Gaspar eventually won his appeal, with the court ruling a state judge doesn't have the power to decide immigration cases. By then, it was too late. Jimenez had been released from the Guatemalan hospital and was living with his 73-year-old mother in a one-room home in the mountainous state of Huehuetenango — a steep hike from the village center and 12 hours from the Guatemalan capital.

Jimenez's lawsuit seeks nearly $1 million to cover the estimated lifetime costs of his care in Guatemala, as well as damages for the hospital's alleged "false imprisonment" of his cousin.

A South Florida Roman Catholic priest described a visit to Jimenez in an e-mail to The Associated Press: "He was clean, glad of the visit and occasionally made apparently good sense comments," wrote the Rev. Frank O'Laughlin. "It seemed that he was cooperating with his caregiver and would survive, I guessed, until his first pneumonia."

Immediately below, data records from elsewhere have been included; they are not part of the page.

(** The detection circle is centred on the robot with the obstacle
    threshold as radius.  Over exact real arithmetic the point projected
    for a sensor with a finite reading lies at the distance of that reading
    from the robot, so for a reading that is not negative the sensor is
    marked in the radar view exactly when its point on the map lies
    strictly inside the circle.  The binary64 points of the script lie at
    that distance only up to rounding, so there the two tests can disagree
    for a reading within rounding distance of the threshold. *)
Theorem marked_iff_inside_circle (data : list SensorFrame) (frame : Z)
  (row : SensorFrame) (i : nat) (v : R) :
  (0 <= frame < Z.of_nat (List.length data))%Z ->
  nth_error data (Z.to_nat frame) = Some row ->
  nth_error (US row) i = Some (Np.Fin v) ->
  exists rs px py,
    update data frame = Ok rs /\
    nth_error (obstacle_x rs) i = Some (Np.Fin px) /\
    nth_error (obstacle_y rs) i = Some (Np.Fin py) /\
    fst (circle rs) = robot rs /\
    snd (circle rs) = OBSTACLE_THRESHOLD /\
    gap (robot rs) (px, py) = Rabs v /\
    (0 <= v ->
     (In i (map fst (close_obstacles rs)) <->
      gap (fst (circle rs)) (px, py) < snd (circle rs))).
Proof.
  intros Hf Hrow Hv.
  assert (i < 24)%nat as Hi.
  { assert (i < List.length (US row))%nat as H by (apply nth_error_Some; congruence).
    now rewrite (US_len row) in H. }
  assert (exists b, nth_error angles_deg i = Some b) as [b Hb].
  { destruct (nth_error angles_deg i) eqn:E; [eauto|].
    apply nth_error_None in E. simpl in E. lia. }
  destruct (update_frame data frame Hf)
    as (row' & p & m & rs & Hrow' & Hp & _ & Hu & _ & _ & _ & _ & _ & Hrobot & _ & _ & Hproj).
  rewrite Hrow in Hrow'. injection Hrow' as <-.
  destruct (update_fields data frame Hf)
    as (row1 & p1 & rs1 & _ & Hp1 & Hu1 & _ & _ & _ & _ & _ & Hrobot1 & _ & _ & Hcircle & _).
  rewrite Hu in Hu1. injection Hu1 as <-.
  rewrite Hp in Hp1. injection Hp1 as <-.
  destruct (close_indices data frame Hf) as (rs2 & row2 & Hu2 & Hrow2 & Hclose).
  rewrite Hu in Hu2. injection Hu2 as <-.
  rewrite Hrow in Hrow2. injection Hrow2 as <-.
  destruct (project_nth (pose_x p) (pose_y p) (pose_heading p) (US row) i
              (Np.Fin v) b (US_len row) Hv Hb) as (pts & Hpts & Hn).
  rewrite Hproj in Hpts. injection Hpts as <-.
  cbn [Np.mul Np.add] in Hn.
  destruct (nth_error_combine_inv _ _ _ _ _ Hn) as [Hx Hy].
  eexists rs, _, _. split; [exact Hu|]. split; [exact Hx|]. split; [exact Hy|].
  rewrite Hcircle, Hrobot. cbn [fst snd].
  split; [congruence|]. split; [reflexivity|].
  rewrite gap_polar. split; [reflexivity|].
  intros Hpos. rewrite Rabs_pos_eq by exact Hpos. rewrite Hclose.
  unfold OBSTACLE_THRESHOLD. split.
  - intros [_ (r & Hr & Hlt)]. rewrite Hv in Hr. injection Hr as <-.
    simpl in Hlt. destruct (Rlt_dec v 30); [assumption|discriminate].
  - intros Hlt. split; [exact Hi|]. exists (Np.Fin v). split; [exact Hv|].
    simpl. destruct (Rlt_dec v 30); [reflexivity|contradiction].
Qed.

Lemma marked_iff_inside_circle_witness :
  exists rs px py,
    update [frame_with (Np.Fin 12)] 0 = Ok rs /\
    nth_error (obstacle_x rs) 0 = Some (Np.Fin px) /\
    nth_error (obstacle_y rs) 0 = Some (Np.Fin py) /\
    gap (robot rs) (px, py) = Rabs 12.
Proof.
  destruct (marked_iff_inside_circle [frame_with (Np.Fin 12)] 0
              (frame_with (Np.Fin 12)) 0 12 ltac:(simpl; lia) eq_refl eq_refl)
    as (rs & px & py & Hu & Hx & Hy & _ & _ & Hg & _).
  exists rs, px, py. split; [exact Hu|]. split; [exact Hx|]. split; [exact Hy|exact Hg].
Defined.

(** ** The frames the driver asks for *)

Lemma in_frames (data : list SensorFrame) (frame : Z) :
  In frame (frames data) <-> (0 <= frame < Z.of_nat (List.length data))%Z.
Proof.
  unfold frames. rewrite in_map_iff. split.
  - intros (k & <- & Hk). apply in_seq in Hk. lia.
  - intros H. exists (Z.to_nat frame). split; [lia|]. apply in_seq. lia.
Qed.

(** The frame sequence of the animation driver holds exactly the indices
    [update] accepts: every call with an index of the sequence returns a
    state, and no other index would.  The sequence has one index per row
    of the table, none twice, and the frame at position [k] (from 0) is
    titled "Frame k+1/N". *)
Theorem driver_frames (data : list SensorFrame) :
  (forall frame : Z,
     In frame (frames data) <-> exists rs, update data frame = Ok rs) /\
  List.length (frames data) = List.length data /\
  NoDup (frames data) /\
  (forall (k : nat) (frame : Z),
     nth_error (frames data) k = Some frame ->
     exists rs, update data frame = Ok rs /\
                fst (title rs) = (Z.of_nat k + 1)%Z /\
                fst (snd (title rs)) = List.length data).
Proof.
  split; [|split; [|split]].
  - intros frame. rewrite in_frames. split.
    + intros Hf. destruct (update_fields data frame Hf) as (row & p & rs & _ & _ & Hu & _).
      now exists rs.
    + intros [rs Hu].
      destruct (Z.lt_ge_cases frame 0) as [Hneg|Hpos];
        [|destruct (Z.lt_ge_cases frame (Z.of_nat (List.length data))) as [Hlt|Hge];
          [lia|]].
      * unfold update in Hu. rewrite loc_out_of_range in Hu by (now left). discriminate.
      * unfold update in Hu. rewrite loc_out_of_range in Hu by (now right). discriminate.
  - unfold frames. now rewrite length_map, length_seq.
  - unfold frames. apply Finite.Injective_map_NoDup; [|apply seq_NoDup].
    intros a b. apply Nat2Z.inj.
  - intros k frame Hk. unfold frames in Hk. rewrite nth_error_map in Hk.
    destruct (nth_error (seq 0 (List.length data)) k) as [j|] eqn:Ej; [|discriminate].
    injection Hk as <-.
    assert (k < List.length data)%nat as Hlt.
    { assert (k < List.length (seq 0 (List.length data)))%nat as H
        by (apply nth_error_Some; congruence).
      now rewrite length_seq in H. }
    rewrite nth_error_seq in Ej.
    destruct (Nat.ltb_spec k (List.length data)) as [_|Hge]; [|lia].
    injection Ej as <-.
    destruct (update_fields data (Z.of_nat (0 + k)) ltac:(lia))
      as (row & p & rs & _ & _ & Hu & _ & _ & _ & _ & _ & _ & _ & _ & _ & Ht).
    exists rs. split; [exact Hu|]. rewrite Ht. cbn [fst snd]. split; [lia|reflexivity].
Qed.

(** ** Readings against the radial scale *)

(** When no reading is positive infinity and the largest finite reading
    [M] of the dataset is not negative, no finite reading of any frame lies
    above the upper bound of the radial axis.  When [M] is zero or negative,
    [M] itself is not below the bound.  Both rest only on the fact that the
    factor 1.1 does not lower a number that is not negative and does not
    raise one that is not positive, which rounding to nearest keeps. *)
Theorem readings_within_scale (data : list SensorFrame) (frame : Z) (M : R) :
  (0 <= frame < Z.of_nat (List.length data))%Z ->
  max_finite_reading data M ->
  ~ In Np.PInf (List.concat (map US data)) ->
  exists rs,
    update data frame = Ok rs /\
    (0 <= M ->
     forall v, In (Np.Fin v) (List.concat (map US data)) ->
               Np.ltb (radar_rmax rs) (Np.Fin v) = false) /\
    (M <= 0 -> Np.ltb (Np.Fin M) (radar_rmax rs) = false).
Proof.
  intros Hf [HM Hmax] Hinf.
  destruct (update_rmax data frame Hf) as (rs & m & Hu & Hm & Hr).
  destruct (nanmax_spec _ _ Hm) as [Hin Hle].
  assert (m = Np.Fin M) as ->.
  { destruct (Hle _ HM eq_refl) as (_ & Hnan & Hlt).
    destruct m as [v| | |]; simpl in *; try discriminate; [|contradiction].
    specialize (Hmax v Hin). destruct (Rlt_dec v M); [discriminate|].
    f_equal. lra. }
  exists rs. split; [exact Hu|]. rewrite Hr. cbn [Np.mul]. split.
  - intros Hpos v Hv. specialize (Hmax v Hv). simpl.
    destruct (Rlt_dec (M * 1.1) v); [lra|reflexivity].
  - intros Hneg. simpl. destruct (Rlt_dec M (M * 1.1)); [lra|reflexivity].
Qed.

Lemma readings_within_scale_witness :
  exists rs,
    update [clear_frame] 0 = Ok rs /\
    Np.ltb (radar_rmax rs) (Np.Fin 100) = false.
Proof.
  destruct (readings_within_scale [clear_frame] 0 100 ltac:(simpl; lia))
    as (rs & Hu & Hpos & _).
  - split; [now left|]. intros v Hv. simpl in Hv.
    repeat (destruct Hv as [Hv|Hv]; [injection Hv as <-; lra|]). destruct Hv.
  - intros Hv. simpl in Hv.
    repeat (destruct Hv as [Hv|Hv]; [discriminate|]). destruct Hv.
  - exists rs. split; [exact Hu|]. apply Hpos; [lra|now left].
Defined.

(** ** A frame without readings *)

(** A frame whose 24 readings are all not-a-number is still drawn: no
    sensor is marked and every projected point is not-a-number.  If every
    reading of the dataset is not-a-number, the upper bound of the radial
    axis is not-a-number as well. *)
Theorem blank_frame (data : list SensorFrame) (frame : Z) (row : SensorFrame) :
  (0 <= frame < Z.of_nat (List.length data))%Z ->
  nth_error data (Z.to_nat frame) = Some row ->
  Forall (eq Np.NaN) (US row) ->
  exists rs,
    update data frame = Ok rs /\
    close_obstacles rs = [] /\
    obstacle_x rs = repeat Np.NaN 24 /\
    obstacle_y rs = repeat Np.NaN 24 /\
    (Forall (eq Np.NaN) (List.concat (map US data)) -> radar_rmax rs = Np.NaN).
Proof.
  intros Hf Hrow Hall.
  destruct (valid_frame_pose data frame ltac:(lia)) as (p & Hp & Hxy & Hh).
  destruct (nanmax_nonempty data row _ Hrow) as (v & rest & _ & Hm).
  assert (Hu := update_valid data frame row _ _ _ _ (proj1 Hf) Hrow Hxy Hh Hm).
  cbv zeta in Hu.
  assert (US row = repeat Np.NaN 24) as E.
  { rewrite (Forall_eq_repeat Hall). now rewrite (US_len row). }
  eexists. split; [exact Hu|].
  cbn [close_obstacles obstacle_x obstacle_y radar_rmax].
  rewrite E. split; [reflexivity|]. split; [reflexivity|]. split; [reflexivity|].
  intros Hdata. destruct (nanmax_spec _ _ Hm) as [Hin _].
  rewrite Forall_forall in Hdata. now rewrite <- (Hdata _ Hin).
Qed.

Lemma blank_frame_witness :
  exists rs,
    update [{| US := repeat Np.NaN 24; cls := "Move-Forward"; US_len := eq_refl |}] 0
      = Ok rs /\
    close_obstacles rs = [] /\ radar_rmax rs = Np.NaN.
Proof.
  destruct (blank_frame
              [{| US := repeat Np.NaN 24; cls := "Move-Forward"; US_len := eq_refl |}]
              0 {| US := repeat Np.NaN 24; cls := "Move-Forward"; US_len := eq_refl |}
              ltac:(simpl; lia) eq_refl)
    as (rs & Hu & Hc & _ & _ & Hr).
  - simpl. repeat constructor.
  - exists rs. split; [exact Hu|]. split; [exact Hc|].
    apply Hr. simpl. repeat constructor.
Defined.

O'Laughlin said he wasn't sure that Jimenez should be returned to "medical care in an alien Florida institution."

But he said the lawsuit is important because hospitals should not be allowed to deport people.

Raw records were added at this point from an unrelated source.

Definition shaped (s : string) : bool :=
  let cs := list_ascii_of_string s in
  (length cs =? 36)%nat &&
  forallb (fun ic => if dash_at (fst ic) then Ascii.eqb (snd ic) "-"
                     else Hex.is_hex (snd ic))
          (combine (seq 0 36) cs) &&
  match nth_error cs 14 with Some c => Ascii.eqb c "4" | None => false end &&
  match nth_error cs 19 with
  | Some c => existsb (Ascii.eqb c) ["8"; "9"; "a"; "b"]%char
  | None => false
  end.

End UUID.

Module User.

Record t := { username : string; password : string }.

(** [User.gen]: [uuid4()] draws 16 bytes, [secrets.token_hex()] draws
    32 bytes and renders 64 digits, of which the first 16 are kept. *)
Definition of_random (r16 r32 : list byte) : t :=
  {| username := UUID.uuid4 r16;
     password := Py.take 16 (string_of_list_ascii (Hex.hexlify r32)) |}.

Definition gen : M t :=
  r16 ← urandom 16;
  r32 ← urandom 32;
  mret (of_random r16 r32).

(** Sixteen hexadecimal digits. *)
Definition password_ok (s : string) : bool :=
  (String.length s =? 16)%nat && forallb Hex.is_hex (list_ascii_of_string s).

End User.

(** ** The server runtime configuration *)

Module ServerConfig.

Record t := {
  server : string;
  users : list (string * string);
  certificate : string;
  private_key : string;
  congestion_control : string;
  alpn : option (list string);
  udp_relay_ipv6 : bool;
  zero_rtt_handshake : bool;
  dual_stack : option bool;
  auth_timeout : string;
  task_negotiation_timeout : string;
  max_idle_time : string;
  max_external_packet_size : Z;
  send_window : Z;
  receive_window : Z;
  gc_interval : string;
  gc_lifetime : string;
  log_level : string
}.

Definition default_server : string := "[::]:443".
Definition default_alpn : list string := ["h3"; "spdy/3.1"].
(** X6. is_poly_contained returns 1 exactly when every vertex in use of p
    passes the half-plane test of every edge of q, the edges being taken
    from each vertex of q to the next, the first one from the last vertex
    to vertex 0; otherwise it returns 0. *)
Theorem is_poly_contained_spec (p q : polygon) :
  1 <= npv q ->
  (is_poly_contained p q = 1 <->
     forall i j, 0 <= i < npv q -> 0 <= j < npv p ->
       is_point_in_hp (rd (v p) j) (rd (v q) ((i - 1) mod npv q))
                      (rd (v q) i) = true) /\
  (is_poly_contained p q = 1 \/ is_poly_contained p q = 0).
Proof.
  intros Hq. unfold is_poly_contained.
  destruct (is_poly_contained_loop_spec p q (upto (npv q)) (npv q - 1) 0)
    as [S D].
  split; [| exact D]. rewrite S. rewrite upto_length.
  assert (Hne : upto (npv q) <> []).
  { intros E. apply (f_equal (@length Z)) in E. rewrite upto_length in E.
    cbn in E. lia. }
  split.
  - intros [A B] i j Hi Hj.
    destruct (Z.eq_dec i 0) as [-> | N].
    + replace ((0 - 1) mod npv q) with (npv q - 1).
      * specialize (A Hne). rewrite forallb_forall in A.
        apply A. apply In_upto. lia.
      * replace (0 - 1) with (npv q - 1 + (-1) * npv q) by lia.
        rewrite Z.mod_add by lia. rewrite Z.mod_small; lia.
    + rewrite Z.mod_small by lia.
      specialize (B i ltac:(lia)). rewrite forallb_forall in B.
      replace (0 + i - 1) with (i - 1) in B by lia.
      replace (0 + i) with i in B by lia.
      apply B. apply In_upto. lia.
  - intros H. split.
    + intros _. apply forallb_forall. intros j Hj. apply In_upto in Hj.
      specialize (H 0 j ltac:(lia) Hj).
      replace ((0 - 1) mod npv q) with (npv q - 1) in H; [exact H |].
      replace (0 - 1) with (npv q - 1 + (-1) * npv q) by lia.
      rewrite Z.mod_add by lia. rewrite Z.mod_small; lia.
    + intros k Hk. apply forallb_forall. intros j Hj. apply In_upto in Hj.
      specialize (H k j ltac:(lia) Hj).
      rewrite Z.mod_small in H by lia.
      replace (0 + k - 1) with (k - 1) by lia.
      replace (0 + k) with k by lia. exact H.
Qed.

He and Larson also say a country that relies on cheap immigrant labor for everything from agriculture, to clothing to construction, should factor in the cost of catastrophic injuries to those providing these essential services — whether it means requiring employers to offer coverage for day laborers or ensuring public and nonprofit hospitals can care for them.

Carla Luggiero, a senior associate director for American Hospital Association, said that cases such as Jimenez's are rare. Most of the time, hospitals are able to work with the families to find acceptable care.

And most of the time families don't have pro bono lawyers working for them as Jimenez does.

But she also warned the issue is serious, and it is one Congress has yet to address in its health care reform proposals.

"There is absolutely no discussion about it," Luggiero said. And yet, hospitals that receive Medicare reimbursements are required to provide emergency care to all patients and must provide an acceptable discharge plan once the patient is stabilized.

"It's a complicated, huge issue. Without repatriation, the issue of undocumented immigrants is already a hand grenade and so is health care," Larson said. "So together, you're really walking a tightrope."